Su Repubblica Simonetta Fiori ha intervistato lo storico Carlo Ginzburg sul già assai discusso emendamento “contro il negazionismo” approvato al Senato la settimana scorsa.
“Quello contro il negazionismo è un disegno di legge inaccettabile. Reputo grave il modo dilettantesco con cui la classe politica l’ha riproposto, senza tenere conto delle serie obiezioni mosse in passato su questo tema”. Carlo Ginzburg è lo storico italiano più conosciuto all’estero. Figlio di due ebrei illustri, Leone e Natalia, ha intercettato nelle sue vaste ricerche il tema del complotto e della persecuzione. “È una materia scottante e molto dolorosa. Ma proprio per questo non ho paura dell’aggettivo “freddo”: è mancata un’analisi distaccata, fredda, razionale su un provvedimento che rischia di produrreeffetti gravi”.
La nuova legge è ora affiorata in Parlamento in coincidenza di due fatti incrociati: la morte dell’aguzzino Priebke, seguita dalla vicenda tempestosa della sua sepoltura, e il settantesimo anniversario della razzia del Ghetto, con gli oltre mille ebrei condotti a morire.

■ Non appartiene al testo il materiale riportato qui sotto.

(** * SimCLR trainer: a shallow embedding of [trainers/generic.py] and
    [trainers/simclr.py]

    Tensors of floating point numbers are read as lists of real numbers,
    Python integers as [Z], dictionaries as [gmap], keyword arguments as
    association lists in call order.  External collaborators (the
    augmentation function, Keras models, the optimizer, scikit-learn's
    classifier) are the operations of the class [Collaborators]. *)

From stdpp Require Import gmap strings list fin_maps.
From Stdlib Require Import ZArith Reals Lra Lia.

Local Set Warnings "-register-all,-clear-no-such-hyp".

Local Open Scope string_scope.

(** ** Python values, truthiness, exceptions *)

Inductive PyVal : Type :=
| PyNone
| PyBool (b : bool)
| PyInt (z : Z)
| PyFloat (r : R)
| PyStr (s : string)
| PyTuple (vs : list PyVal)
| PyDict (kvs : list (string * PyVal)).

(** [bool(v)] *)
Definition truthy (v : PyVal) : bool :=
  match v with
  | PyNone => false
  | PyBool b => b
  | PyInt z => negb (z =? 0)%Z
  | PyFloat r => if Req_dec_T r 0 then false else true
  | PyStr s => negb (String.eqb s "")
  | PyTuple vs => match vs with [] => false | _ => true end
  | PyDict kvs => match kvs with [] => false | _ => true end
  end.

(** [v is False] : identity with the singleton [False] *)
Definition is_False (v : PyVal) : bool :=
  match v with
  | PyBool false => true
  | _ => false
  end.

Inductive PyError : Type :=
| AssertionError (msg : string)
| InvalidArgumentError (msg : string)
| TypeError (msg : string)
| KeyError (key : string)
| ValueError (msg : string).

Inductive Result (A : Type) : Type :=
| Ok (a : A)
| Raise (e : PyError).
Arguments Ok {A} a.
Arguments Raise {A} e.

#[global] Instance Result_bind : MBind Result :=
  fun A B k m =>
    match m with
    | Ok a => k a
    | Raise e => Raise e
    end.

#[global] Instance Result_ret : MRet Result := fun A a => Ok a.

(** [assert c, msg] *)
Definition assert (c : bool) (msg : string) : Result unit :=
  if c then Ok tt else Raise (AssertionError msg).

(** ** generic.py: configuration buckets *)

Definition INPUT_PARAMS : list string :=
  ["imshape"; "num_channels"; "norm"; "batch_size";
   "shuffle"; "num_parallel_calls"; "sobel"; "single_channel"].

Record Configs : Type := mkConfigs {
  config : gmap string PyVal;
  input_config : gmap string PyVal;
  augment_config : PyVal
}.

(** One iteration of [for k in kwargs] in [_parse_configs]. *)
Definition _parse_configs_step (c : Configs) (kv : string * PyVal) : Configs :=
  let '(k, v) := kv in
  if String.eqb k "augment" then
    mkConfigs (config c) (input_config c) v
  else if bool_decide (k ∈ INPUT_PARAMS) then
    mkConfigs (config c) (<[k := v]> (input_config c)) (augment_config c)
  else
    mkConfigs (<[k := v]> (config c)) (input_config c) (augment_config c).

Definition _parse_configs (kwargs : list (string * PyVal)) : Configs :=
  fold_left _parse_configs_step kwargs (mkConfigs ∅ ∅ (PyBool false)).

(** The dictionary handed to [yaml.dump]. *)
Definition config_dict (c : Configs) : list (string * PyVal) :=
  [("model", PyDict (map_to_list (config c)));
   ("input", PyDict (map_to_list (input_config c)));
   ("augment", augment_config c)].

(** ** simclr.py: the contrastive loss of the training step *)

Local Open Scope R_scope.

Definition BIG_NUMBER : R := 1000.

Definition Mat : Type := list (list R).

(** An image, flattened to its pixel values. *)
Definition Image : Type := list R.

Definition rsum (v : list R) : R := foldr Rplus 0 v.

Definition dot (u v : list R) : R := rsum (zip_with Rmult u v).

(** [tf.nn.l2_normalize(m, axis=1)]: every row is multiplied by
    [rsqrt(max(sum(row^2), epsilon))], with the default [epsilon=1e-12]. *)
Definition l2_epsilon : R := / 1000000000000.

Definition l2_normalize_row (v : list R) : list R :=
  let s := rsum (map (fun a => a * a) v) in
  map (fun a => a * / sqrt (Rmax s l2_epsilon)) v.

Definition l2_normalize (m : Mat) : Mat := map l2_normalize_row m.

(** [tf.matmul(a, b, transpose_b=True)] *)
Definition matmul_transpose_b (a b : Mat) : Mat :=
  map (fun u => map (fun v => dot u v) b) a.

(** [tf.linalg.eye(n)] *)
Definition eye (n : nat) : Mat :=
  map (fun i => map (fun j => if (i =? j)%nat then 1 else 0) (seq 0 n))
      (seq 0 n).

(** [tf.range(0, n)] *)
Definition tf_range (n : nat) : list Z := map Z.of_nat (seq 0 n).

Definition mat_scale (c : R) (m : Mat) : Mat := map (map (Rmult c)) m.
Definition mat_sub (a b : Mat) : Mat := zip_with (zip_with Rminus) a b.
Definition mat_div (m : Mat) (c : R) : Mat := map (map (fun a => a / c)) m.

(** The softmax of a row of logits. *)
Definition softmax (row : list R) : list R :=
  map (fun a => exp a / rsum (map exp row)) row.

(** One row of [tf.nn.sparse_softmax_cross_entropy_with_logits]: the
    negative log of the softmax at the target class.  A target outside
    the row is rejected. *)
Definition row_cross_entropy (label : Z) (row : list R) : Result R :=
  if ((0 <=? label)%Z && (label <? Z.of_nat (length row))%Z)%bool
  then Ok (ln (rsum (map exp row)) - nth (Z.to_nat label) row 0)
  else Raise (InvalidArgumentError "label value outside the valid range").

Fixpoint rows_cross_entropy (labels : list Z) (logits : Mat)
  : Result (list R) :=
  match labels, logits with
  | [], [] => Ok []
  | l :: labels', row :: logits' =>
      c ← row_cross_entropy l row;
      cs ← rows_cross_entropy labels' logits';
      Ok (c :: cs)
  | _, _ => Raise (InvalidArgumentError "labels and logits differ in length")
  end.

Definition sparse_softmax_cross_entropy_with_logits := rows_cross_entropy.

(** [tf.reduce_mean] of a vector *)
Definition reduce_mean (v : list R) : R := rsum v / INR (length v).

(** [(sim - BIG_NUMBER*eye)/temperature]: the large number is subtracted
    from the diagonal, and all is rescaled by the temperature. *)
Definition masked_logits (temperature : R) (n : nat) (sim : Mat) : Mat :=
  let eye_n := eye n in
  mat_div (mat_sub sim (mat_scale BIG_NUMBER eye_n)) temperature.

(** The logits of [training_step], from the embeddings; [n] is
    [x.shape[0]]. *)
Definition simclr_logits (temperature : R) (n : nat) (embeddings : Mat) : Mat :=
  let embeds_norm := l2_normalize embeddings in
  let sim := matmul_transpose_b embeds_norm embeds_norm in
  masked_logits temperature n sim.

(** The body of [training_step] under the gradient tape: the loss as a
    function of the embeddings of the batch.  [n] is [x.shape[0]]. *)
Definition simclr_loss (temperature replicas : R) (n : nat) (y : list Z)
    (embeddings : Mat) : Result R :=
  let index := tf_range n in
  if negb (length index =? length y)%nat
  then Raise (InvalidArgumentError "Incompatible shapes")
  else
    let labels := zip_with Z.add index y in
    let logits := simclr_logits temperature n embeddings in
    ce ← sparse_softmax_cross_entropy_with_logits labels logits;
    Ok (reduce_mean ce / replicas).

(** *** The code's loss, entry by entry

    The matrix program above written out per entry, with the code's own
    [l2_normalize_row], [dot] and [BIG_NUMBER]: an intermediate form for
    the proofs, not a specification. *)

Module Entrywise.

(** Entry [(i, j)] of the cosine similarity matrix. *)
Definition cosine (embeddings : Mat) (i j : nat) : R :=
  dot (l2_normalize_row (nth i embeddings []))
      (l2_normalize_row (nth j embeddings [])).

(** The large constant is subtracted on the diagonal only; every entry
    is then divided by the temperature. *)
Definition logit (temperature : R) (embeddings : Mat) (i j : nat) : R :=
  if (i =? j)%nat
  then (cosine embeddings i j - BIG_NUMBER) / temperature
  else cosine embeddings i j / temperature.

(** Softmax cross-entropy of row [i] against the class [t], over the
    [n] classes of the row. *)
Definition row_loss (temperature : R) (embeddings : Mat) (n i t : nat) : R :=
  ln (rsum (map (fun j => exp (logit temperature embeddings i j)) (seq 0 n)))
  - logit temperature embeddings i t.

(** Target class of row [i]: [i + label[i]]. *)
Definition target (y : list Z) (i : nat) : nat :=
  Z.to_nat (Z.of_nat i + nth i y 0%Z).

(** Mean over all rows, divided by the replica count. *)
Definition loss (temperature replicas : R) (y : list Z) (embeddings : Mat) : R :=
  let n := length embeddings in
  rsum (map (fun i => row_loss temperature embeddings n i (target y i)) (seq 0 n))
  / INR n / replicas.

End Entrywise.

(** *** The loss in the words of the specification

    The normalized temperature-scaled cross entropy as the specification
    describes it, in mathematical terms only: nothing here refers to a
    definition of the code above. *)

Module NTXent.

Fixpoint total (v : list R) : R :=
  match v with
  | [] => 0
  | a :: v' => a + total v'
  end.

(** The inner product of two vectors. *)
Fixpoint inner (u v : list R) : R :=
  match u, v with
  | a :: u', b :: v' => a * b + inner u' v'
  | _, _ => 0
  end.

(** The Euclidean norm. *)
Definition norm (v : list R) : R := sqrt (inner v v).

(** Step 2: L2-normalize each embedding vector. *)
Definition normalize (v : list R) : list R := map (fun a => a / norm v) v.

(** Step 3: the pairwise cosine similarities, dot products of the
    normalized vectors. *)
Definition similarity (embeddings : list (list R)) (i j : nat) : R :=
  inner (normalize (nth i embeddings [])) (normalize (nth j embeddings [])).

(** Step 4: a large constant is subtracted on the diagonal only. *)
Definition large_constant : R := 1000.

Definition masked (embeddings : list (list R)) (i j : nat) : R :=
  if (i =? j)%nat
  then similarity embeddings i j - large_constant
  else similarity embeddings i j.

(** Step 5: the masked matrix is divided by the temperature. *)
Definition logit (τ : R) (embeddings : list (list R)) (i j : nat) : R :=
  masked embeddings i j / τ.

(** Step 6: the softmax of row [i] over its [n] classes, at class [t],
    and the cross entropy against the target class [t]. *)
Definition softmax (τ : R) (embeddings : list (list R)) (n i t : nat) : R :=
  exp (logit τ embeddings i t)
  / total (map (fun j => exp (logit τ embeddings i j)) (seq 0 n)).

Definition cross_entropy (τ : R) (embeddings : list (list R)) (n i t : nat) : R :=
  - ln (softmax τ embeddings n i t).

(** The target class of row [i] is [i + label[i]]. *)
Definition target (y : list Z) (i : nat) : nat :=
  Z.to_nat (Z.of_nat i + nth i y 0%Z).

(** Step 7: the mean over all rows, divided by the replica count. *)
Definition loss (τ replicas : R) (y : list Z) (embeddings : list (list R)) : R :=
  let n := length embeddings in
  total (map (fun i => cross_entropy τ embeddings n i (target y i)) (seq 0 n))
  / INR n / replicas.

End NTXent.

Local Close Scope R_scope.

“Sì, questo duplice contesto ha creato una forte emozione pubblica. Ma le emozioni non sono mai consigliere di buone leggi. E allora la prima operazione che dobbiamo fare è recidere il legame tra questo nuovo disegno di legge e i contesti immediati in cui è stato proposto”.
Perché il disegno di legge non la convince?
“Vanno fatte due valutazioni diverse: una riguarda il principio e l’altra l’opportunità. Dico subito che a mio parere entrambe portano a giudicare in maniera negativa questo disegno di legge. Sul piano del principio, è inammissibile imporre per legge unlimite alla ricerca. È un punto di principio che prescinde dal contenuto. Le tesi dei negazionisti sono ignobili dal punto di vista morale e politico e non costituiscono in alcun modo una provocazione sul piano intellettuale. Nessuno storico può essere indotto a rivedere le proprie argomentazioni sulla base di queste tesi. Però sul piano del principio non si possono porre dei limiti alla ricerca. E non sono ammesse eccezioni”.